(* ===== verification/Prelude.v ===== *)
(** * media-sdk: a verification library

    [src/] is a Go library for telephony media: it negotiates codecs and keys
    in SDP, receives RTP packets, puts them back in order, decodes, resamples
    and mixes their audio, and sends audio, tones and telephone events as RTP
    packets again.  This library models it in Rocq and proves what makes each
    part correct.

    ** How the parts interact

    An offer and its answer ([Sdp]) choose a codec among those of a codec set
    ([Codecs], [CodecList]) and SRTP keys ([Srtp]).  A UDP port is bound
    ([Listen]); packets arrive at a [Session], which gives each SSRC a stream;
    a [Mux] sends them to the handler of their payload type; a loop reads them
    and a [Jitter] buffer puts them in order ([Receive]).  An encrypted session
    ([SrtpSession]) is one of pion's.  The handler of a codec ([RtpCodecs])
    decodes payloads ([G711], [G722], [Opus], [Amrwb], each behind [AudioCodec]);
    frames are resampled ([Resample] chooses [Beep] or [Soxr]), cut, amplified
    and switched ([Media], [Writers]), carried between goroutines ([Pipe]), put
    into files ([FileWriter]), read from resources ([Res]) and mixed ([Mixer]
    over [Ring]).  Frames, tones ([Tones]) and telephone events ([Dtmf]) leave
    through the streams of a [SeqWriter].

    ** Files

    - [Prelude]: outcomes of calls, errors, machine integers, Go slices, the
      scope [go_scope], tactics, hints and lemmas shared by every file.
    - [GoFloat], [FloatBounds]: [float64] and [float32], what rounding does, and the
      bounds that it keeps.
    - [Fifo]: the interface of a bounded queue (a class of operations and a
      class of laws); [Ring], [RingRefine]: [src/ring/buffer.go], the instance.
    - [RtpTypes]: packets and headers as the program uses them.
    - [Seq16]: 16-bit sequence arithmetic; [Jitter]: [src/jitter/buffer.go],
      [packet.go], [lines.go]; [JitterSpec]: the same buffer as a transition
      system; [JitterProps], [JitterOrder], [JitterLines]: its theorems.
    - [SeqWriter], [SeqProps]: [SeqWriter] and its streams of [src/rtp/rtp.go].
    - [Receive], [ReceiveProps]: [HandleLoop] and the typed streams of
      [src/rtp/rtp.go], and [src/rtp/jitter.go]; the file that composes a
      sender ([SeqWriter]) with a receiver ([Jitter]).
    - [Mixer], [MixerProps]: [src/mixer/mixer.go], against [Fifo].
    - [Dtmf], [DtmfProps]: [src/dtmf/dtmf.go], writing through [SeqWriter].
    - [G711], [G711Props]: [src/g711/].
    - [Media], [MediaProps]: [src/buffers.go], [src/gain.go], [src/media.go],
      [src/pcm.go], [src/bytes.go].
    - [GoStr]: the functions of Go's [strings] and [strconv] in use.
    - [Codecs], [CodecsProps]: [src/codecs.go]; [CodecList], [CodecListProps]:
      the codecs of [src/all] and the tables of [src/rtp/codecs.go] and
      [src/sdp/codecs.go].
    - [Srtp], [SrtpProps]: profiles of [src/srtp/srtp.go], crypto attributes of
      [src/sdp/offer.go], base64.
    - [Sdp]: [src/sdp/offer.go], [src/sdp/helpers.go]; [SdpParse]: rendering and
      parsing; [SdpProps], [SdpFormats]: negotiation, and formats without name.
    - [Mux]: [src/rtp/mux.go]; [Listen]: [src/rtp/listen.go].
    - [Pipe], [PipeProps], [PipeClose]: [src/pipe.go].
    - [Session], [SessionProps], [SessionDemux]: [src/rtp/session.go].
    - [Beep], [BeepProps]: [src/resampler_beep.go], [src/resample_beep.go];
      [Soxr], [SoxrProps]: [src/resample_soxr.go]; [SoxrLife]: its C object, from
      [newSoxr] to [soxr_delete].
    - [Tones], [Generate]: [src/tones/tones.go]: the cadences, and the samples.
    - [Writers]: the interface of a writer of frames ([WriterOps], [RateOps], the
      classes of laws [Serves] and [HasRate]), and every writer of the root
      package as a state over the state of the writer below; [WritersProps]: their
      laws.  The functions of single frames are those of [Media].
    - [FileWriter], [FileWriterProps]: [src/bytes.go], [src/dump.go],
      [src/webm/writer.go], over an [io.WriteCloser] ([FileOps], [FileLaws]).
    - [Resample], [ResampleProps]: [src/resample.go], and the resamplers as writers.
    - [Opus], [OpusProps], [Amrwb], [AmrwbProps], [G722]: [src/opus/opus.go],
      [src/amrwb/amrwb.go], [src/g722/g722.go]; [CodecLaws]: what the libraries
      promise, and small libraries that keep the promises.
    - [AudioCodec], [AudioCodecProps]: [src/audio.go] and the constructors that the
      codecs register, as chains of writers; [LawChain]: the chains of G.711.
    - [RtpCodecs], [RtpCodecsProps]: [src/rtp/codecs.go], a codec between PCM and RTP.
    - [CallSetup]: the negotiation composed with the codecs and the streams, as an
      application composes them.
    - [SrtpSession], [SrtpSessionProps]: the session of [src/srtp/srtp.go].
    - [Res]: [src/res/embed.go].

    ** Conventions

    A Go method is a function of the receiver's state that returns the new one;
    names are the code's.  [outcome] is a call that may panic; an error that a
    method returns is an [option error] or the right of a sum.  Integers are [Z]
    and wrap where the code's type does ([u8] to [i64]); an index out of range
    and a division by zero are panics ([go_index], [go_quot]).  Products of a
    length and a sample rate ([Soxr], [Beep]) are not wrapped: an int64 holds them
    for any slice that fits in memory.  What a method
    reads from outside is an argument: the clock, the random generator, the
    outcome of a call on the writer below.  What it sends outside is recorded in
    its state, in order.

    Concurrency.  Methods that run under one lock are one step, and a theorem
    is about every sequence of steps ([Mixer.runAll], [Jitter.run],
    [SeqWriter.execAll]).  In [Pipe], [Session], [SrtpSession], [SoxrLife] and
    [Receive] goroutines block and race, so a goroutine is the call it makes and
    the point that its code has reached, and a schedule chooses which goroutine
    moves and which ready case of a [select] it takes; the theorems hold for
    every schedule.

    Chains.  A writer over a writer is a state that holds the state of the one
    below, and an instance of [WriterOps]; a chain of writers is a type.  A
    writer [Serves] a kind of frames ([pcm], [raw]) when no write or close of it
    panics and its invariant is kept; the instances of [Serves] compose as the
    writers do, so that a theorem about a chain is found by type classes.  A call that
    does not return is a [Panic] of its chain: the caller does not go on.

    Bounds.  Recursion that is not structural carries fuel, given by the
    definition itself, and is shown not to run out:
    the loops of the jitter buffer get the length of the queue, which each of
    their turns shortens ([JitterSpec]); [Codecs.lookupSets] gets the number of sets, since a
    parent is older than its children ([CodecsProps.chain_fuel]);
    [Codecs.OfferDepth] gets depth 1, since the offer of telephone-event looks at
    the offers of the other codecs only ([CodecsProps.Offer_depth]); [GoStr.itoa] gets
    the binary logarithm of its argument; [Listen.tryPorts] the number of ports
    of the range; [Beep.passes] one more than the samples that are left to read,
    since every turn reads one; the loops of [Soxr] the size of the input and of
    the room, under the documented progress of the library; the loops
    of [Amrwb] the size of their input, of which every turn takes some, and
    [FileWriter.bufLoop] two more than it, since a file that takes nothing
    reports an error.

    Outside.  Code that is not under [src/] is an argument, with its documented
    behaviour as a hypothesis of the theorems that need it: pion's reading and
    writing of packets and descriptions, sockets, files, and the libraries of
    the codecs and of the resampler, each behind a class ([OpusLib], [AmrwbLib],
    [G722Lib], [ResampleLib]) with its laws in another.  So is the
    sine of [tones.Generate].  Floats are computed as IEEE 754 says
    ([GoFloat]); a conversion of a float to an integer type that cannot hold it is
    the class [Conversions], since the language leaves it to the implementation.

    ** What is shown

    - From end to end: [ReceiveProps.audio_end_to_end] (what a [SeqWriter]
      sends is received in order and at most once, and what is missing is
      counted, in whatever order it arrives within the range of the comparison of
      numbers; always if at most 3000 packets were sent), [handle_loop_forwards];
      [RtpCodecsProps.g711_call] (PCM frames that are encoded, sent, received and
      decoded are the same frames up to the error of the law);
      [CallSetup.negotiated_call] (the codec that was selected in a description
      makes a PCM writer whose packets, of the payload type that was negotiated,
      its own decoder takes, at the writers' rates that [decodable] describes).
    - Codecs: [AudioCodecProps.encode_bytes_typed], [decode_bytes_typed] and
      [transcode_total] (chains of codecs, configured as negotiated, take any
      frames without a panic: the files of dumps can be created, if a dump is on,
      and a resampler, if one is needed, is that of the C library, since the
      predictable one panics on short frames), [LawChain.law_transcode],
      [OpusProps.opus_decoder_errors], [AmrwbProps.amrwb_encoder_stream].
    - Files: [FileWriterProps.dump_frames_file]; [webm_drifts] (the timestamps of
      a WebM file when a frame is not a whole number of milliseconds).
    - Queues: [RingRefine.ring_refines_queue] (the ring buffer is a queue that
      drops its oldest), from which the mixer's theorems follow by the
      interface: [MixerProps.mix_is_clamped_sum], [mixer_conserves] (over a
      run, the output is the sums of all mixes in order, and every sample is
      mixed once and in order, waits, or is counted as dropped), [tick_accounts].
    - Receiving: [SessionDemux.accept_demux] and [reads_in_order] (every packet
      reaches its stream, in order), [overlapping_reads_race] (unless two reads
      overlap), [written_datagrams]; [Mux.mux_dispatches];
      [Listen.bind_visits_range], [WithConfig_ipv6]; the jitter buffer's
      accounting, whole samples, order and loss ([JitterProps], [JitterOrder]; the
      last two within the range in which it compares numbers) and its choice
      between sequence lines ([JitterLines]); [JitterProps.popReady_timely] (how
      long its head may wait, and that the timer empties it) and
      [older_sample_waits] (a sample behind a younger head waits longer).
    - Sending: [SeqProps.sequence_numbers], [automatic_timestamps];
      [DtmfProps.Write_schedule] (a digit string is sent as its schedule asks),
      [event_roundtrip]; [Tones.play_repeats_cadence].
    - Frames: [G711Props] (error bounds and round trips of companding),
      [MediaProps] (rechunking, switches, byte encoding),
      [gain_as_set]; [Generate.generate_bounds];
      [BeepProps.beep_buffer_is_reference] (the two buffers of the resampler
      compute, in float64, what one buffer with the whole source computes),
      [beep_short_frames_panic], [beep_frame_edges] and [beep_overshoots],
      [SoxrProps.soxr_writer_conserves] (against [served], the calls of the C
      library that a frame takes),
      [SoxrLife.soxr_deleted_once] (the C object is deleted once and not used
      after), [ResampleProps.resample_appends], [Res.splitFrames_spec].
    - Goroutines: [PipeProps.pipe_delivers], [PipeClose.pipe_progress],
      [close_errors]; [SrtpSessionProps.srtp_closed_once],
      [srtp_close_promise] and [srtp_accept_leaks] (closing a session while it accepts).
    - Negotiation: [SdpProps.negotiation_agrees] (after offer and answer both
      sides hold the same codecs and mirrored keys), [offer_is_read],
      [select_audio]; [SdpFormats.nameless_format_panics] and [nil_set_types];
      [CodecsProps.codec_sets]; [CodecListProps.negotiated_config_stable];
      [SrtpProps.crypto_attr_roundtrip], [mki_encoding].

    ** Not modelled

    - What the encoders and decoders of the codecs compute, the C library of the
      resampler, the Vorbis decoder and the WebM container: third-party code.
    - The constants of [src/rtp/media.go], type aliases, the interface types of
      [src/processor.go] and [src/audio.go], which have no behaviour; interfaces
      that have one are the classes [WriterOps], [RateOps], [HandlerOps] and [Fifo].
    - [Size] and [CopyTo] of the byte samples are the same four lines in every
      codec, and are modelled once ([Writers.rawFrame]); so are the methods of the
      mu-law writers, with the law as an argument ([AudioCodec.lawDecoder]).
    - [OpenWriteStream] and [WriteRTP] of [src/srtp/srtp.go], which only call pion.
    - [String] methods, logging and [WithLogger].
    - [src/all]: blank imports. *)

From Stdlib Require Import ZArith Lia Bool.
From stdpp Require Import base tactics list list_numbers numbers option strings sorting.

============

Your assignment:
Retype, exactly and in full, the lines above from the one containing "sends is received" through the one containing "accounting, whole samples, order".

Response to this task:
      sends is received in order and at most once, and what is missing is
      counted, in whatever order it arrives within the range of the comparison of
      numbers; always if at most 3000 packets were sent), [handle_loop_forwards];
      [RtpCodecsProps.g711_call] (PCM frames that are encoded, sent, received and
      decoded are the same frames up to the error of the law);
      [CallSetup.negotiated_call] (the codec that was selected in a description
      makes a PCM writer whose packets, of the payload type that was negotiated,
      its own decoder takes, at the writers' rates that [decodable] describes).
    - Codecs: [AudioCodecProps.encode_bytes_typed], [decode_bytes_typed] and
      [transcode_total] (chains of codecs, configured as negotiated, take any
      frames without a panic: the files of dumps can be created, if a dump is on,
      and a resampler, if one is needed, is that of the C library, since the
      predictable one panics on short frames), [LawChain.law_transcode],
      [OpusProps.opus_decoder_errors], [AmrwbProps.amrwb_encoder_stream].
    - Files: [FileWriterProps.dump_frames_file]; [webm_drifts] (the timestamps of
      a WebM file when a frame is not a whole number of milliseconds).
    - Queues: [RingRefine.ring_refines_queue] (the ring buffer is a queue that
      drops its oldest), from which the mixer's theorems follow by the
      interface: [MixerProps.mix_is_clamped_sum], [mixer_conserves] (over a
      run, the output is the sums of all mixes in order, and every sample is
      mixed once and in order, waits, or is counted as dropped), [tick_accounts].
    - Receiving: [SessionDemux.accept_demux] and [reads_in_order] (every packet
      reaches its stream, in order), [overlapping_reads_race] (unless two reads
      overlap), [written_datagrams]; [Mux.mux_dispatches];
      [Listen.bind_visits_range], [WithConfig_ipv6]; the jitter buffer's
      accounting, whole samples, order and loss ([JitterProps], [JitterOrder]; the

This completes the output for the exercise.